### ACTIVITY:
Beginning with the opening line, set down each line of the material below exactly, stopping once the line with "apply (lifetime_ind e" is done.

————————

(** X14: the agent fires no address of its own making.  In every life, a
    list fired with [addresses], or due from a parked [_onAddr], is either
    empty or one that the agent has handed to the address pool under its
    channel. *)
Theorem fired_addresses_were_pushed e evs addresses :
  addresses ∈ addresses_fired (lifetime e evs).2
  \/ addresses ∈ suspended (lifetime e evs).1 ->
  addresses = [] \/ (channel e, addresses) ∈ pushed (lifetime e evs).2.
Proof.
  revert addresses.
  apply (lifetime_ind e (fun s out => forall l,
           l ∈ addresses_fired out \/ l ∈ suspended s ->
           l = [] \/ (channel e, l) ∈ pushed out)).
  - intros l [Hin|Hin]; by apply elem_of_nil in Hin.
  - intros ev s out IH l. destruct (addresses_turn e ev s l) as [Hfired Hparked].
    unfold pushed in *. rewrite addresses_fired_app, omap_app, !elem_of_app.
    intros [[Hin|Hin]|Hin].
    + destruct (IH l) as [?|?]; [by left|by left|by right; left].
    + destruct (Hfired Hin) as [?|?]; [by left|].
      destruct (IH l) as [?|?]; [by right|by left|by right; left].
    + destruct (Hparked Hin) as [?|?]; [|by right; right].
      destruct (IH l) as [?|?]; [by right|by left|by right; left].
Qed.

Lemma fired_addresses_were_pushed_witness :
  ["ws://a"] ∈ addresses_fired
                 (lifetime env0 [message (MVersion version0); message MVerAck;
                                 message (MAddr ["ws://a"]); resolved 0]).2
  /\ (["ws://a"] = []
      \/ (channel env0, ["ws://a"])
         ∈ pushed (lifetime env0 [message (MVersion version0); message MVerAck;
                                  message (MAddr ["ws://a"]); resolved 0]).2).
Proof.
  assert (["ws://a"] ∈ addresses_fired
            (lifetime env0 [message (MVersion version0); message MVerAck;
                            message (MAddr ["ws://a"]); resolved 0]).2) as Hin
    by (apply list_elem_of_singleton; reflexivity).
  split; [exact Hin|].
  exact (fired_addresses_were_pushed env0 _ ["ws://a"] (or_introl Hin)).
Defined.

(** ** What a pong cannot do *)

(** X16: a pong, whatever its nonce and whatever the agent's state, only
    clears a timer named after a ping: the [verack], [version] and [getaddr]
    timers and the intervals stay as they are, the handshake fields and the
    parked handlers too, and nothing is sent, closed or fired. *)
Theorem pong_spares_other_timers e nonce s :
  let s' := (exec (step e (message (MPong nonce))) s).1 in
  let out := (exec (step e (message (MPong nonce))) s).2 in
  (forall key, (forall n, key <> ping_key n) ->
     Timers.timeouts (_timers s') !! key = Timers.timeouts (_timers s) !! key)
  /\ Timers.timeouts (_timers s') !! "verack"
     = Timers.timeouts (_timers s) !! "verack"
  /\ Timers.timeouts (_timers s') !! "version"
     = Timers.timeouts (_timers s) !! "version"
  /\ Timers.timeouts (_timers s') !! "getaddr"
     = Timers.timeouts (_timers s) !! "getaddr"
  /\ Timers.intervals (_timers s') = Timers.intervals (_timers s)
  /\ _connected s' = _connected s /\ _version s' = _version s
  /\ suspended s' = suspended s
  /\ out = [console_log ("[PONG] nonce=" +:+ pretty nonce)].
Proof.
  cbv zeta. rewrite step_pong. simpl.
  assert (forall key, (forall n, key <> ping_key n) ->
            delete (ping_key nonce) (Timers.timeouts (_timers s)) !! key
            = Timers.timeouts (_timers s) !! key) as Hother.
  { intros key Hkey. apply lookup_delete_ne. intros Heq. by apply (Hkey nonce). }
  split; [done|].
  split; [apply Hother; intros n Heq; by apply (ping_key_not_verack n)|].
  split; [apply Hother; intros n Heq; by apply (ping_key_not_version n)|].
  split; [apply Hother; intros n Heq; by apply (ping_key_not_getaddr n)|].
  done.
Qed.
(** * Conscious Spending Planner: tax engine, household calculator and
      scenario store

    A shallow embedding of [js/utils/tax-calculator.js], of the
    [HouseholdCalculator] class and of the delete and current-scenario
    operations of [ScenarioManager], together with the properties the
    specification states about them and further properties of the code.

    JavaScript numbers are modelled by [num]: exact rationals extended with
    the IEEE special values [NaN], [+Infinity] and [-Infinity].  Arithmetic
    on finite values is exact: the rounding of binary64 operations, overflow
    and the sign of zero are outside the model.  Objects used as maps
    (bracket tables, the scenario collection) are finite maps over their own
    properties; exceptions are an explicit result type. *)

From Stdlib Require Import QArith Qcanon Qround Lqa.
From stdpp Require Import base option list numbers strings gmap.

Local Open Scope Z_scope.
Local Open Scope string_scope.

(** ** Results of calls that may throw *)

Inductive error : Type :=
  | TypeError (msg : string)
  | Error (msg : string).

Inductive js (A : Type) : Type :=
  | Ok (a : A)
  | Throw (e : error).
Arguments Ok {A} a.
Arguments Throw {A} e.
Lemma census_Map_set k v s s' m j :
  Map_get k (activeMonsters s) = Some m →
  activeMonsters s' = Map_set k v (activeMonsters s) →
  mapId (position v) = mapId (position m) →
  (census s' j
   + (if bool_decide (mapId (position m) = j) && alive m then 1 else 0) =
   census s j
   + (if bool_decide (mapId (position m) = j) && alive v then 1 else 0))%nat.
Proof.
  intros Hget Hreg Hmap. unfold census, getActiveMonsters. rewrite Hreg.
  pose proof (filter_Map_set_exact
                (λ monster, bool_decide (mapId (position monster) = j)
                            && alive monster) k v _ _ Hget) as H.
  cbv beta in H. by rewrite Hmap in H.
Qed.

(** X13. A hit that kills takes the monster out of the census of its map
    at once, by exactly one, and leaves every other map's census alone; a hit
    the monster survives changes no census; and the respawn of a dead
    monster puts it back, raising the census of its map by exactly one. *)
Theorem census_kill_respawn now k s m :
  getMonsterById k s = Some m →
  (state m ≠ dead →
   ∀ d a j,
     (census (damageMonster now k d a s).2 j
      + (if killed (damageMonster now k d a s).1
            && bool_decide (mapId (position m) = j) then 1 else 0)
      = census s j)%nat) ∧
  (state m = dead →
   ∀ j,
     (census (respawnMonster now k s).2 j =
      census s j
      + (if bool_decide (mapId (position m) = j) then 1 else 0))%nat).
Proof.
  unfold getMonsterById. intros Hget. split.
  - intros Hal d a j.
    assert (alive m = true) as Halive by (by apply bool_decide_eq_true_2).
    destruct (damaged_fields d a m) as (_ & Hpos & _).
    destruct (decide (Z.max 0 (hp m - Z.max 1 (d - defense m)) = 0))
      as [Hz|Hnz].
    + rewrite (damageMonster_slay _ _ _ _ _ _ Hget Hal Hz). cbn [fst snd killed].
      pose proof (census_Map_set k (slain now (damaged d a m)) s
                    (mkService
                       (Map_set k (slain now (damaged d a m)) (activeMonsters s))
                       (lastSpawnCheck s)
                       (outbox s ++
                        [(mapId (position m),
                          monster_damaged (id m) (Z.max 1 (d - defense m)) 0
                            (maxHp m))] ++
                        [(mapId (position m),
                          monster_died (id m) a (experience m) (goldDrop m)
                            (position m))])
                       (rng s)) m j Hget eq_refl) as Hc.
      rewrite Halive in Hc. simpl in Hc. rewrite Hpos in Hc.
      specialize (Hc eq_refl). rewrite andb_false_r in Hc.
      destruct (bool_decide (mapId (position m) = j)); simpl in *; lia.
    + assert (0 < Z.max 0 (hp m - Z.max 1 (d - defense m))) as Hp by lia.
      rewrite (damageMonster_survive _ _ _ _ _ _ Hget Hal Hp).
      cbn [fst snd killed noReward].
      destruct (damaged_alive d a m Hp) as [Hch _].
      pose proof (census_Map_set k (damaged d a m) s
                    (mkService (Map_set k (damaged d a m) (activeMonsters s))
                       (lastSpawnCheck s)
                       (outbox s ++
                        [(mapId (position m),
                          monster_damaged (id m) (Z.max 1 (d - defense m))
                            (Z.max 0 (hp m - Z.max 1 (d - defense m)))
                            (maxHp m))])
                       (rng s)) m j Hget eq_refl) as Hc.
      rewrite Hpos in Hc. specialize (Hc eq_refl).
      assert (alive (damaged d a m) = true) as Hal'
        by (apply bool_decide_eq_true_2; by rewrite Hch).
      rewrite Halive, Hal' in Hc. simpl. lia.
  - intros Hd j. rewrite (respawnMonster_eq _ _ _ _ Hget). cbn [snd].
    pose proof (census_Map_set k (respawned now m) s
                  (mkService (Map_set k (respawned now m) (activeMonsters s))
                     (lastSpawnCheck s)
                     (outbox s ++
                      [(mapId (position m),
                        monster_spawn (getMonsterPublicData (respawned now m)))])
                     (rng s)) m j Hget eq_refl eq_refl) as Hc.
    assert (alive m = false) as Hdead
      by (apply bool_decide_eq_false_2; by intros []).
    rewrite Hdead, andb_false_r in Hc.
    assert (alive (respawned now m) = true) as Hal' by done.
    rewrite Hal', andb_true_r in Hc. lia.
Qed.

Lemma census_kill_respawn_witness :
  (census kill_run.2 1 + 1 = census (sample_service 10 idle None) 1)%nat ∧
  (census (respawnMonster 31500 "monster_1" kill_run.2).2 1
   = census kill_run.2 1 + 1)%nat.
Proof.
  split.
  - apply (proj1 (census_kill_respawn 1000 "monster_1"
                    (sample_service 10 idle None)
                    (sample_goblin 10 idle None) eq_refl)
             ltac:(discriminate) 100 7 1).
  - apply (proj2 (census_kill_respawn 31500 "monster_1" kill_run.2
                    (slain 1000 (damaged 100 7 (sample_goblin 10 idle None)))
                    eq_refl)
             eq_refl 1).
Defined.

(** ** [GameUtils]: random placement *)

(** X14. [generateRandomPosition] and [isValidPosition] agree on the three
    maps that have boundaries: with two draws in [0, 1] the point produced
    is accepted for the map.  For any other map id the "default safe
    position" (100, 100) is returned without a draw, and [isValidPosition]
    rejects it, as it rejects every point of a map without boundaries. *)
Theorem generateRandomPosition_in_map rt k s :
  (0 <= random rt (rng s) <= 1)%Q →
  (0 <= random rt (S (rng s)) <= 1)%Q →
  (k = 1 ∨ k = 2 ∨ k = 3 →
   isValidPosition (pt_x (generateRandomPosition rt k s).1)
     (pt_y (generateRandomPosition rt k s).1) k = true ∧
   rng (generateRandomPosition rt k s).2 = S (S (rng s))) ∧
  (k ≠ 1 → k ≠ 2 → k ≠ 3 →
   generateRandomPosition rt k s = (mkPoint 100 100, s) ∧
   ∀ x y, isValidPosition x y k = false).
Proof.
  intros Hx Hy. split.
  - intros Hk.
    assert (∃ b, mapBoundaries k = Some b) as [b Hb]
      by (destruct Hk as [-> | [-> | ->]]; by eexists).
    split; [by eapply generateRandomPosition_valid|].
    unfold generateRandomPosition. by rewrite Hb.
  - intros H1 H2 H3.
    assert (mapBoundaries k = None) as Hb
      by (unfold mapBoundaries; by rewrite !bool_decide_eq_false_2).
    unfold generateRandomPosition, isValidPosition. by rewrite Hb.
Qed.

Lemma generateRandomPosition_in_map_witness :
  isValidPosition
    (pt_x (generateRandomPosition (constant_runtime 0.5) 2
             (mkService [] 0 [] 0)).1)
    (pt_y (generateRandomPosition (constant_runtime 0.5) 2
             (mkService [] 0 [] 0)).1) 2 = true ∧
  generateRandomPosition (constant_runtime 0.5) 7 (mkService [] 0 [] 0)
    = (mkPoint 100 100, mkService [] 0 [] 0).
Proof.
  destruct (generateRandomPosition_in_map (constant_runtime 0.5) 2
              (mkService [] 0 [] 0)) as [Hin _];
    [split; discriminate | split; discriminate |].
  destruct (generateRandomPosition_in_map (constant_runtime 0.5) 7
              (mkService [] 0 [] 0)) as [_ Hout];
    [split; discriminate | split; discriminate |].
  split.
  - apply Hin. right. left. reflexivity.
  - apply Hout; discriminate.
Defined.

(** ** The spawn check gate *)

Lemma forEach_spawn_lastSpawnCheck rt now (counts : gmap Z Z) l s :
  lastSpawnCheck
    (forEach l (λ k, if bool_decide (default 0 (counts !! k) < 20)
                     then trySpawnMonster rt now k else ret tt) s).2
  = lastSpawnCheck s.
Proof.
  apply (forEach_preserves (λ s1, lastSpawnCheck s1 = lastSpawnCheck s));
    [|done].
  intros k s1 <-. case_bool_decide; [|done].
  by destruct (trySpawnMonster_effect rt now k s1) as [? _].
Qed.

(** X15. The spawn check is gated to one run per 5 seconds: called less
    than 5000 ms after the last effective check it changes nothing at all
    (no draw is consumed either); otherwise it records its clock value, so
    that any further call within the next 5000 ms changes nothing. *)
Theorem checkSpawning_gate rt now s :
  (now - lastSpawnCheck s < 5000 → checkSpawning rt now s = (tt, s)) ∧
  (5000 <= now - lastSpawnCheck s →
   lastSpawnCheck (checkSpawning rt now s).2 = now ∧
   ∀ now2, now2 - now < 5000 →
     checkSpawning rt now2 (checkSpawning rt now s).2
       = (tt, (checkSpawning rt now s).2)).
Proof.
  split.
  - intros Hgate. unfold checkSpawning. by rewrite bool_decide_eq_true_2.
  - intros Hgate.
    assert (lastSpawnCheck (checkSpawning rt now s).2 = now) as Hl.
    { rewrite checkSpawning_unfold by lia.
      by rewrite forEach_spawn_lastSpawnCheck. }
    split; [done|]. intros now2 H2. unfold checkSpawning at 1.
    by rewrite Hl, bool_decide_eq_true_2.
Qed.

Lemma checkSpawning_gate_witness :
  checkSpawning (constant_runtime 0) 4999 (sample_service 50 idle None)
    = (tt, sample_service 50 idle None) ∧
  lastSpawnCheck
    (checkSpawning (constant_runtime 0) 5000 (sample_service 50 idle None)).2
    = 5000.
Proof.
  destruct (checkSpawning_gate (constant_runtime 0) 4999
              (sample_service 50 idle None)) as [Hclosed _].
  destruct (checkSpawning_gate (constant_runtime 0) 5000
              (sample_service 50 idle None)) as [_ Hopen].
  split.
  - apply Hclosed. simpl. lia.
  - apply Hopen. simpl. lia.
Defined.

(** * Further properties of the game service *)

(** ** Fan-out *)

Lemma fan_out_any {Msg} (P : PlayerSession → bool) (msg : Msg) sessions
    (out : list (Socket * Msg)) :
  fold_left (λ out session, if P session then out ++ [(ws session, msg)]
                            else out) sessions out =
  out ++ map (λ session, (ws session, msg)) (List.filter P sessions).
Proof.
  revert out. induction sessions as [|x l IH]; intros out; simpl.
  - by rewrite app_nil_r.
  - rewrite IH. destruct (P x); simpl; [|done]. by rewrite <- app_assoc.
Qed.

Lemma broadcastToMap_any_eq {Msg} isOpen sessions k (msg : Msg) ex out :
  broadcastToMap_any isOpen sessions k msg ex out =
  out ++ map (λ x, (ws x, msg))
           (List.filter (λ x, bool_decide (Some (ws x) ≠ ex) && in_map k x
                              && isOpen (ws x)) sessions).
Proof.
  unfold broadcastToMap_any.
  by rewrite <- (fan_out_any (λ x, bool_decide (Some (ws x) ≠ ex)
                                   && in_map k x && isOpen (ws x))).
Qed.




(** ** The session registry *)

Lemma activeSessions_get_Some socket sessions session :
  activeSessions_get socket sessions = Some session →
  In session sessions ∧ ws session = socket.
Proof.
  unfold activeSessions_get. intros [Hin Hws]%find_some.
  by apply bool_decide_eq_true_1 in Hws.
Qed.

Lemma activeSessions_get_None socket sessions :
  ¬ In socket (map ws sessions) → activeSessions_get socket sessions = None.
Proof.
  intros Hnot. unfold activeSessions_get.
  destruct (List.find _ sessions) as [x|] eqn:E; [|done].
  apply find_some in E as [Hin Hws]. apply bool_decide_eq_true_1 in Hws.
  exfalso. apply Hnot. apply in_map_iff. eauto.
Qed.

Lemma activeSessions_delete_absent socket l :
  ¬ In socket (map ws l) → activeSessions_delete socket l = l.
Proof.
  induction l as [|x l IH]; simpl; [done|]. intros Hnot.
  rewrite bool_decide_eq_false_2 by tauto. rewrite IH; [done | tauto].
Qed.

Lemma activeSessions_delete_app socket pre x l :
  ¬ In (ws x) (map ws pre) → socket = ws x →
  activeSessions_delete socket (pre ++ x :: l) = pre ++ l.
Proof.
  intros Hnot ->. induction pre as [|y pre IH]; simpl.
  - by rewrite bool_decide_eq_true_2.
  - simpl in Hnot. rewrite bool_decide_eq_false_2 by tauto.
    rewrite IH; [done | tauto].
Qed.

Lemma activeSessions_delete_In socket l x :
  In x (activeSessions_delete socket l) → In x l.
Proof.
  induction l as [|y l IH]; simpl; [done|].
  case_bool_decide; [tauto|]. intros [?|?]; [by left | right; auto].
Qed.

Lemma activeSessions_delete_NoDup socket l :
  NoDup (map ws l) →
  NoDup (map ws (activeSessions_delete socket l)) ∧
  ¬ In socket (map ws (activeSessions_delete socket l)).
Proof.
  induction l as [|y l IH]; simpl; [split; [done | tauto]|].
  intros [Hy Hl]%NoDup_cons. case_bool_decide as Hws.
  - split; [done|]. subst. by rewrite <- list_elem_of_In.
  - destruct (IH Hl) as [IH1 IH2]. split.
    + simpl. apply NoDup_cons. split; [|done]. intros Hin. apply Hy.
      apply list_elem_of_In, in_map_iff in Hin as (x & Hx & Hin).
      apply list_elem_of_In, in_map_iff. exists x.
      split; [done|]. by eapply activeSessions_delete_In.
    + simpl. tauto.
Qed.
(** Setting a column that is there leaves the labels and every other
    column as they are. *)
Lemma set_column_present_columns d c s :
  c ∈ columns d → columns (set_column d c s) = columns d.
Proof.
  intros Hc. unfold set_column. by destruct (get_loc_is_Some _ _ Hc) as [i ->].
Qed.

Lemma set_column_getitem_ne d c s c' :
  c ∈ columns d → c' ≠ c → getitem (set_column d c s) c' = getitem d c'.
Proof.
  intros Hc Hne. unfold getitem. rewrite set_column_present_columns by done.
  destruct (get_loc c' (columns d)) as [j|] eqn:Hj; [|done]. f_equal.
  unfold set_column. destruct (get_loc_is_Some _ _ Hc) as [i Hi]. rewrite Hi. simpl.
  assert (i ≠ j) as Hij.
  { intros ->. apply get_loc_lookup in Hi, Hj. congruence. }
  apply list_eq. intros k. rewrite !list_lookup_fmap, list_lookup_imap.
  destruct (rows d !! k) as [r|]; [|done]. simpl. by rewrite cell_insert_ne.
Qed.

Lemma set_column_has d c s : c ∈ columns (set_column d c s).
Proof.
  unfold set_column. destruct (get_loc c (columns d)) as [i|] eqn:Hi; simpl.
  - apply get_loc_lookup in Hi. by eapply list_elem_of_lookup_2.
  - apply elem_of_app. right. left.
Qed.

Lemma positions_not_in_lookup cs c cols i j :
  get_loc c (drop_labels cs cols) = Some j →
  ∃ k, get_loc c cols = Some k ∧ positions_not_in cs i cols !! j = Some (i + k).
Proof.
  revert i j. induction cols as [|c' cols IH]; intros i j; [done|].
  unfold drop_labels. rewrite filter_cons. simpl.
  destruct (decide (c' ∈ cs)) as [Hin|Hin].
  - rewrite decide_False by tauto. intros Hj.
    assert (c ≠ c') as Hne.
    { intros ->. assert (c' ∈ filter (λ c, c ∉ cs) cols) as Hc.
      { destruct (decide (c' ∈ filter (λ c, c ∉ cs) cols)) as [|Hn]; [done|].
        by rewrite (get_loc_None _ _ Hn) in Hj. }
      by apply list_elem_of_filter in Hc as [? _]. }
    destruct (IH (S i) j Hj) as (k & Hk & Hp).
    exists (S k). rewrite decide_False by done. rewrite Hk. split; [done|].
    rewrite Hp. f_equal. lia.
  - rewrite decide_True by done. simpl.
    destruct (decide (c = c')) as [->|Hne].
    + intros [= <-]. exists 0. split; [done|]. simpl. f_equal. lia.
    + destruct (get_loc c (filter (λ c, c ∉ cs) cols)) as [j'|] eqn:Hj'; [|done].
      simpl. intros [= <-]. destruct (IH (S i) j' Hj') as (k & Hk & Hp).
      exists (S k). rewrite Hk. split; [done|]. simpl. rewrite Hp. f_equal. lia.
Qed.

(** A column that is not dropped holds the cells it held. *)
Lemma drop_columns_getitem d cs c :
  c ∉ cs → getitem (drop_columns d cs) c = getitem d c.
Proof.
  intros Hc. unfold getitem, drop_columns. simpl.
  destruct (get_loc c (drop_labels cs (columns d))) as [j|] eqn:Hj.
  - destruct (positions_not_in_lookup cs c (columns d) 0 j Hj) as (k & -> & Hp).
    f_equal. rewrite <- list_fmap_compose. apply list_fmap_ext. intros i r _. simpl.
    unfold cell at 1, take_cells. by rewrite list_lookup_fmap, Hp.
  - destruct (decide (c ∈ columns d)) as [Hin|Hin]; [|by rewrite get_loc_None].
    assert (c ∈ drop_labels cs (columns d)) as Hin' by (by apply list_elem_of_filter).
    apply get_loc_is_Some in Hin' as [? ?]. congruence.
Qed.

Lemma drop_columns_len d cs : len (drop_columns d cs) = len d.
Proof. unfold len, drop_columns. simpl. by rewrite length_map. Qed.

Lemma filter_ext_elem {A} (P Q : A → Prop) `{!∀ x, Decision (P x)} `{!∀ x, Decision (Q x)}
    (l : list A) :
  (∀ x, x ∈ l → P x ↔ Q x) → filter P l = filter Q l.
Proof.
  induction l as [|x l IH]; intros Hext; [done|]. rewrite !filter_cons.
  rewrite IH by (intros y Hy; apply Hext; by right).
  destruct (decide (P x)) as [HP|HP], (decide (Q x)) as [HQ|HQ]; try done.
  - destruct HQ. apply Hext; [left|done].
  - destruct HP. apply Hext; [left|done].
Qed.

Lemma assert_unique_key_Ok d key :
  assert_unique_key d key = Ok () → ∃ s, getitem d key = Ok s ∧ NoDup s.
Proof.
  unfold assert_unique_key. intros H. apply rbind_Ok_inv in H as (s & Hs & H).
  exists s. split; [done|]. destruct (decide (NoDup s)) as [|Hn]; [done|].
  by rewrite (bool_decide_eq_false_2 _ Hn) in H.
Qed.

Lemma key_values_single key d s :
  getitem d key = Ok s → key_values [key] d = map (λ v, [v]) s.
Proof.
  unfold getitem, key_values, row_key, key_locs. simpl.
  destruct (get_loc key (columns d)) as [i|]; [|done]. intros [= <-]. simpl.
  rewrite <- list_fmap_compose. by apply list_fmap_ext.
Qed.

Section objects.
Context `{T : Transforms}.

Local Opaque require_columns assert_non_empty assert_unique_key safe_left_join
  run_stats set_column drop_columns getitem.

(** The references that [transform] returns, in a run followed step by
    step: the users object is the first object the call creates, the
    analytics table and the orders view are the last two. *)
Lemma transform_run_locs o u w O U oc us an st w' :
  heap w !! o = Some O → heap w !! u = Some U →
  transform o u (ext w []) = (Ok (oc, us, an, st), w') →
  ∃ news, w' = ext w news ∧ us = length (heap w) ∧
          S an = oc ∧ S oc = length (heap w) + length news ∧ us < an.
Proof.
  intros Ho Hu. unfold transform.
  run_check Ho.
  destruct (require_columns O _) as [[]|e] eqn:E1; [|done].
  run_check Hu.
  destruct (require_columns U _) as [[]|e] eqn:E2; [|done].
  run_check Ho.
  destruct (assert_non_empty O _) as [[]|e] eqn:E3; [|done].
  run_check Hu.
  destruct (assert_non_empty U _) as [[]|e] eqn:E4; [|done].
  run_check Hu.
  destruct (assert_unique_key U _) as [[]|e] eqn:E5; [|done].
  cbv beta iota.
  run_with copy_old. run_with deref_new.
  destruct (decide ("country" ∈ columns U)) as [Hc|Hc];
    [ run_assoc;
      destruct (getitem U "country") as [s|e] eqn:E6; run_pure; [|done];
      run_assoc;
      destruct (normalize_text s) as [s'|e] eqn:E7; run_pure; [|done];
      run_with setitem_new; simpl (<[_:=_]> _)
    | rewrite bind_ret ].
  all: run_with copy_old.
  all: destruct (enforce_schema O) as [o1|e] eqn:E8;
    [run_ok pipe_new_Ok E8 | run_raise pipe_new_Raise E8; done].
  all: destruct (getitem o1 "status" ≫= λ s, normalize_text s ≫= λ s', apply_mapping s' status_map)
    as [sc|e] eqn:E9;
    [run_ok assign_new_Ok E9 | run_raise assign_new_Raise E9; done].
  all: destruct (add_missing_flags (set_column o1 "status_clean" sc)
                   ["amount"; "quantity"; "created_at"; "status"]) as [o3|e] eqn:E10;
    [run_ok pipe_new_Ok E10 | run_raise pipe_new_Raise E10; done].
  all: destruct (parse_datetime o3 "created_at" true) as [o4|e] eqn:E11;
    [run_ok pipe_new_Ok E11 | run_raise pipe_new_Raise E11; done].
  all: destruct (add_time_parts o4 "created_at") as [o5|e] eqn:E12;
    [run_ok pipe_new_Ok E12 | run_raise pipe_new_Raise E12; done].
  all: run_with deref_new.
  all: destruct (decide ("amount" ∈ columns o5)) as [Ha|Ha];
    [ run_assoc;
      destruct (getitem o5 "amount" ≫= λ s, winsorize s) as [sw|e] eqn:E13;
        [run_ok assign_new_Ok E13 | run_raise assign_new_Raise E13; done];
      destruct (add_outlier_flag (set_column o5 "amount_winsor" sw) "amount")
        as [o7|e] eqn:E14;
        [run_ok pipe_new_Ok E14 | run_raise pipe_new_Raise E14; done]
    | rewrite bind_ret ].
  all: run_with deref_new.
  all: run_with deref_new.
  all: match goal with
       | |- context [ safe_left_join ?l ?r ?on ?v ?sfx ?chk ] =>
           destruct (safe_left_join l r on v sfx chk) as [an'|e] eqn:E15; run_pure; [|done]
       end.
  all: run_with alloc_ext.
  all: run_with deref_new.
  all: run_with deref_new.
  all: run_with alloc_ext.
  all: run_with deref_new.
  all: run_with deref_old.
  all: run_with deref_old.
  all: match goal with
       | |- context [ run_stats ?a ?b ?c ] =>
           destruct (run_stats a b c) as [st'|e] eqn:E16; run_pure; [|done]
       end.
  all: cbn [mret M_ret]; intros [= <- <- <- <- <-].
  all: eexists; split; [reflexivity|]; simpl; lia.
Qed.

End objects.

Section tables_of_transform.
Context `{T : Transforms}.

Lemma clean_users_keeps U US :
  clean_users U = Ok US →
  columns US = columns U ∧ len US = len U ∧
  ∀ c, c ≠ "country" → getitem US c = getitem U c.
Proof.
  unfold clean_users. destruct (decide ("country" ∈ columns U)) as [Hc|Hc];
    [|by intros [= <-]].
  intros H. apply rbind_Ok_inv in H as (s & _ & H).
  apply rbind_Ok_inv in H as (s' & _ & [= <-]).
  split; [by apply set_column_present_columns|]. split; [apply set_column_len|].
  intros c Hne. by apply set_column_getitem_ne.
Qed.

Lemma transform_tables_Ok_inv O U OC US AN st :
  transform_tables O U = Ok (OC, US, AN, st) →
  quality_gate O U = Ok () ∧ clean_users U = Ok US ∧
  ∃ orders, clean_orders O = Ok orders ∧
    safe_left_join orders US ["user_id"] many_to_one default_suffixes true = Ok AN ∧
    OC = drop_columns AN
           (filter (λ c, c ∈ columns AN) (filter (λ c, c ≠ "user_id") (columns US))) ∧
    run_stats O U AN = Ok st.
Proof.
  unfold transform_tables. intros H.
  apply rbind_Ok_inv in H as ([] & Hq & H).
  apply rbind_Ok_inv in H as (US' & Hu & H).
  apply rbind_Ok_inv in H as (O' & Ho & H).
  apply rbind_Ok_inv in H as (AN' & Hj & H). cbv zeta in H.
  apply rbind_Ok_inv in H as (st' & Hst & H). injection H as <- <- <- <-.
  eauto 10.
Qed.

(** What a call of [transform] that returned left behind. *)
Lemma transform_Ok_inv o u w O U oc us an st w' :
  heap w !! o = Some O → heap w !! u = Some U →
  transform o u w = (Ok (oc, us, an, st), w') →
  ∃ news OC US AN,
    w' = ext w news ∧
    heap w' !! oc = Some OC ∧ heap w' !! us = Some US ∧ heap w' !! an = Some AN ∧
    transform_tables O U = Ok (OC, US, AN, st).
Proof.
  intros Ho Hu Ht. destruct (transform_run o u w O U Ho Hu) as (news & Hw & Hpost).
  rewrite Ht in Hw, Hpost. simpl in Hw, Hpost.
  destruct Hpost as (OC & US & AN & ? & ? & ? & ?). eauto 10.
Qed.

————————

### REPLY:
(** X14: the agent fires no address of its own making.  In every life, a
    list fired with [addresses], or due from a parked [_onAddr], is either
    empty or one that the agent has handed to the address pool under its
    channel. *)
Theorem fired_addresses_were_pushed e evs addresses :
  addresses ∈ addresses_fired (lifetime e evs).2
  \/ addresses ∈ suspended (lifetime e evs).1 ->
  addresses = [] \/ (channel e, addresses) ∈ pushed (lifetime e evs).2.
Proof.
  revert addresses.
  apply (lifetime_ind e (fun s out => forall l,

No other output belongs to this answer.